● **BRIEF**:
Find the word "char" in the listing; pull out each line holding it.
******************************
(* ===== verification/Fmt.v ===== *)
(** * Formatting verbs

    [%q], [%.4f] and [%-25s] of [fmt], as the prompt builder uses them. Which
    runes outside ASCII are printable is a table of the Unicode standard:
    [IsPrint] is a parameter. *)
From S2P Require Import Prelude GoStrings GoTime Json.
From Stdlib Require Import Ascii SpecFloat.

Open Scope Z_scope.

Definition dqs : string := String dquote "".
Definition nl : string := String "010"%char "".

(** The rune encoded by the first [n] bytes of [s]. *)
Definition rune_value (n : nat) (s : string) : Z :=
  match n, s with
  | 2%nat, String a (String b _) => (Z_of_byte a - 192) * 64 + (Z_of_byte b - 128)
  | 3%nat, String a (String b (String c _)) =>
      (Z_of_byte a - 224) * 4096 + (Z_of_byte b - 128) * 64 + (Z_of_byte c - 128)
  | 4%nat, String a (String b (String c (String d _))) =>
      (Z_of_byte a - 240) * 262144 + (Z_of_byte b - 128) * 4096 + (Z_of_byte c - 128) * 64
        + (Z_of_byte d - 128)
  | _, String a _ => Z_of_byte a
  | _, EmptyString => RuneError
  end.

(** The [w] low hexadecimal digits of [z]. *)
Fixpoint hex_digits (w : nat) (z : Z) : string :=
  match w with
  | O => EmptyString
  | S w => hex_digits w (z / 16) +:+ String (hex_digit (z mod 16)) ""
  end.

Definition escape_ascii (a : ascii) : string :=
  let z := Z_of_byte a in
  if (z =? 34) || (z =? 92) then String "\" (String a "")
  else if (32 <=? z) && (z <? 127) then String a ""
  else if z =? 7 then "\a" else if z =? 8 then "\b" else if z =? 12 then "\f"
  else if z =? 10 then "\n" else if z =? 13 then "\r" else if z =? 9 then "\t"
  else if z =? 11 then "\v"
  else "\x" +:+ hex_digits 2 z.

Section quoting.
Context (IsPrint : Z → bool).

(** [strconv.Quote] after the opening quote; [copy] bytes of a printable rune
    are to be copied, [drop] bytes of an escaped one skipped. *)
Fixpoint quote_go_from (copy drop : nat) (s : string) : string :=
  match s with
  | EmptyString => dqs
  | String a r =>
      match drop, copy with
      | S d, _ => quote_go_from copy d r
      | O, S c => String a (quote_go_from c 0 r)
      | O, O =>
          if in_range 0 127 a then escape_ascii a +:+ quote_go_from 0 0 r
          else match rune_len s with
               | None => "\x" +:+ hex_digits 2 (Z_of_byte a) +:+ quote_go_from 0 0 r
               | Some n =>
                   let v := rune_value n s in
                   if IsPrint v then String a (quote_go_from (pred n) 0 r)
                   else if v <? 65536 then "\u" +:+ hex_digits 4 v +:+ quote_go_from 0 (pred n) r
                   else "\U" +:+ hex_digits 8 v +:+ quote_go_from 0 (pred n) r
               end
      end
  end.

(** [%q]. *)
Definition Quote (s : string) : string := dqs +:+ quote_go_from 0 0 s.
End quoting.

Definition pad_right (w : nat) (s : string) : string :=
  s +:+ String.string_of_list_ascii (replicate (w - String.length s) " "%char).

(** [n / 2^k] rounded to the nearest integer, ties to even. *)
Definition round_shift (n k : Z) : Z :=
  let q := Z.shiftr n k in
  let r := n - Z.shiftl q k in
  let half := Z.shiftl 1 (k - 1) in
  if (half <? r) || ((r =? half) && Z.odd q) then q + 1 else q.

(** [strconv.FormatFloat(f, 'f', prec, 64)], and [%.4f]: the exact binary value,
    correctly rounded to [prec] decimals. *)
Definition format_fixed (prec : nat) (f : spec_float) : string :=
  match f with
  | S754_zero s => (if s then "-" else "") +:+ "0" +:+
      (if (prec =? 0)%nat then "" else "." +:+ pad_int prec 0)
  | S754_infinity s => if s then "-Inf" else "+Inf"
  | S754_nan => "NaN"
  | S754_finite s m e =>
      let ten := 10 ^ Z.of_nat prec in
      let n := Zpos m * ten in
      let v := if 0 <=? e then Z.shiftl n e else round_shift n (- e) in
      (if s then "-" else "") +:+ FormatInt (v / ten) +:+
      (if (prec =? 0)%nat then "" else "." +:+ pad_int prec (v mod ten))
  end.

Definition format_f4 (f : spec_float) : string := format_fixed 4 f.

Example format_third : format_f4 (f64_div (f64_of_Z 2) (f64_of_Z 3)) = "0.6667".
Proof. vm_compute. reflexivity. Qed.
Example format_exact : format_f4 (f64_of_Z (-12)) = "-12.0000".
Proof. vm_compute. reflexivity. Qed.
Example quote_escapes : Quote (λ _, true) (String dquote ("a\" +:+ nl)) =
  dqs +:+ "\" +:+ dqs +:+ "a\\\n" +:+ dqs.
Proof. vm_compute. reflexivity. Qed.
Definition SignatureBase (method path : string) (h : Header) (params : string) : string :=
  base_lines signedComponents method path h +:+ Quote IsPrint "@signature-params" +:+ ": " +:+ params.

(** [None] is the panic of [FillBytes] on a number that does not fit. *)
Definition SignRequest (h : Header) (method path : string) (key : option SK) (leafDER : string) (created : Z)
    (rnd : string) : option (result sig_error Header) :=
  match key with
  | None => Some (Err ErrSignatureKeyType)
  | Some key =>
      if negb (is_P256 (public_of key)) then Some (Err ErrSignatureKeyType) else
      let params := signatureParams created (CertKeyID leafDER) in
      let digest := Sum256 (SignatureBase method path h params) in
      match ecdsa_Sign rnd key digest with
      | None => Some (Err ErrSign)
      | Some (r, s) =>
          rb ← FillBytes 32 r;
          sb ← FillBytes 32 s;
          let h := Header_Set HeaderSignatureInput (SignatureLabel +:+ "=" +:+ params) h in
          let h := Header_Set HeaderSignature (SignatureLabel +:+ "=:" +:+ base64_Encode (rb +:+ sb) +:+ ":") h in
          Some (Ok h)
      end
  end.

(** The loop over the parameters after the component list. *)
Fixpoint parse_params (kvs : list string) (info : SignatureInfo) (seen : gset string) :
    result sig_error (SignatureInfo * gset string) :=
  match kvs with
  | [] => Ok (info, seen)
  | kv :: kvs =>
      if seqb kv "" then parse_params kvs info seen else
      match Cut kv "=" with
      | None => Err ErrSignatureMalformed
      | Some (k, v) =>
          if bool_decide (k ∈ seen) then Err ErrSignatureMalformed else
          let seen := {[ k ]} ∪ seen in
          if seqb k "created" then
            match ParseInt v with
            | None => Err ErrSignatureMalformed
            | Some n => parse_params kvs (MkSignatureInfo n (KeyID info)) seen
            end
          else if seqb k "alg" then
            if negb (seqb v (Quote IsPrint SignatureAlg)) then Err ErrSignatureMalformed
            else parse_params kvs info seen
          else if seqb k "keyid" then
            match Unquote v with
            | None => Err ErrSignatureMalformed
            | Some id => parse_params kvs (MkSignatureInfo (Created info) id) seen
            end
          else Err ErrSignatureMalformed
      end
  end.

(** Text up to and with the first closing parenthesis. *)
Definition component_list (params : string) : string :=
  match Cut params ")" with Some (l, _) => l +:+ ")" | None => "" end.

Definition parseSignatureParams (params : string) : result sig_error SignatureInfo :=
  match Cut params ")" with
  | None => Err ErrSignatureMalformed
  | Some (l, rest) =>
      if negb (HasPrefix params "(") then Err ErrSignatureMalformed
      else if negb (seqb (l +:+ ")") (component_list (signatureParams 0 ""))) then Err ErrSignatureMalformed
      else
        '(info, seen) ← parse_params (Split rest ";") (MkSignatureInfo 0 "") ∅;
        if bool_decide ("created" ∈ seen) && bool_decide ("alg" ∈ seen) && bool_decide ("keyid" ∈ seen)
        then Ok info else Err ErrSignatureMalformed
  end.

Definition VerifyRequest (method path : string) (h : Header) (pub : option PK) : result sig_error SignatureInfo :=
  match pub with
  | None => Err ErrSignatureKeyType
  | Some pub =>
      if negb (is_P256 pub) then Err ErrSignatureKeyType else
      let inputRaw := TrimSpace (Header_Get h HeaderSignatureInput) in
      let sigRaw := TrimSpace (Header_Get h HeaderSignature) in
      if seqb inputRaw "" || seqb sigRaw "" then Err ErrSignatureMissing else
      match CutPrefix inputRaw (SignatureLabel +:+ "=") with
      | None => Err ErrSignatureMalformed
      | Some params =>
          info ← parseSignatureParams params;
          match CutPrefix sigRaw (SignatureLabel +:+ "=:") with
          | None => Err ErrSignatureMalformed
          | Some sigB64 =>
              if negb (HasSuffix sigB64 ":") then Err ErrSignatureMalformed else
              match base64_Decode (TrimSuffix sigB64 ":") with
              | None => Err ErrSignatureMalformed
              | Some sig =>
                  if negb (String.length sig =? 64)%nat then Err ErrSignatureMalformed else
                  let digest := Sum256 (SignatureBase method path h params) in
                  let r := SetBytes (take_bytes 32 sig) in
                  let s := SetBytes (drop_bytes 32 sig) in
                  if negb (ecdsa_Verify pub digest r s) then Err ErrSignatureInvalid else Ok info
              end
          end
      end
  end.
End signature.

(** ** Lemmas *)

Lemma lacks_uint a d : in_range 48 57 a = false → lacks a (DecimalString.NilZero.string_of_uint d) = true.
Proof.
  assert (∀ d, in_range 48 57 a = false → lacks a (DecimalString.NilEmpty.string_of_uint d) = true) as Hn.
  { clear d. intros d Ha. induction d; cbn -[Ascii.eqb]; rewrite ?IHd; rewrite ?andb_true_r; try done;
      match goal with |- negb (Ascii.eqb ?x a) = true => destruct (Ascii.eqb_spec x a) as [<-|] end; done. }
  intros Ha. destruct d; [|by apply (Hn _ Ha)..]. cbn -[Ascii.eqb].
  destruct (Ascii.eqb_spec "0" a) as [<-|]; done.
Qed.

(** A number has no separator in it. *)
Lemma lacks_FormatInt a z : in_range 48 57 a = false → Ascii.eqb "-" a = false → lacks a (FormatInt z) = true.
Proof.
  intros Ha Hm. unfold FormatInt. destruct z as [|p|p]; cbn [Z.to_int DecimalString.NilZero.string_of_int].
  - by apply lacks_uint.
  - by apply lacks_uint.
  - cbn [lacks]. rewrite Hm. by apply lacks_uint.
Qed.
******************************
● **EXERCISE ANSWER**:
Definition nl : string := String "010"%char "".
  s +:+ String.string_of_list_ascii (replicate (w - String.length s) " "%char).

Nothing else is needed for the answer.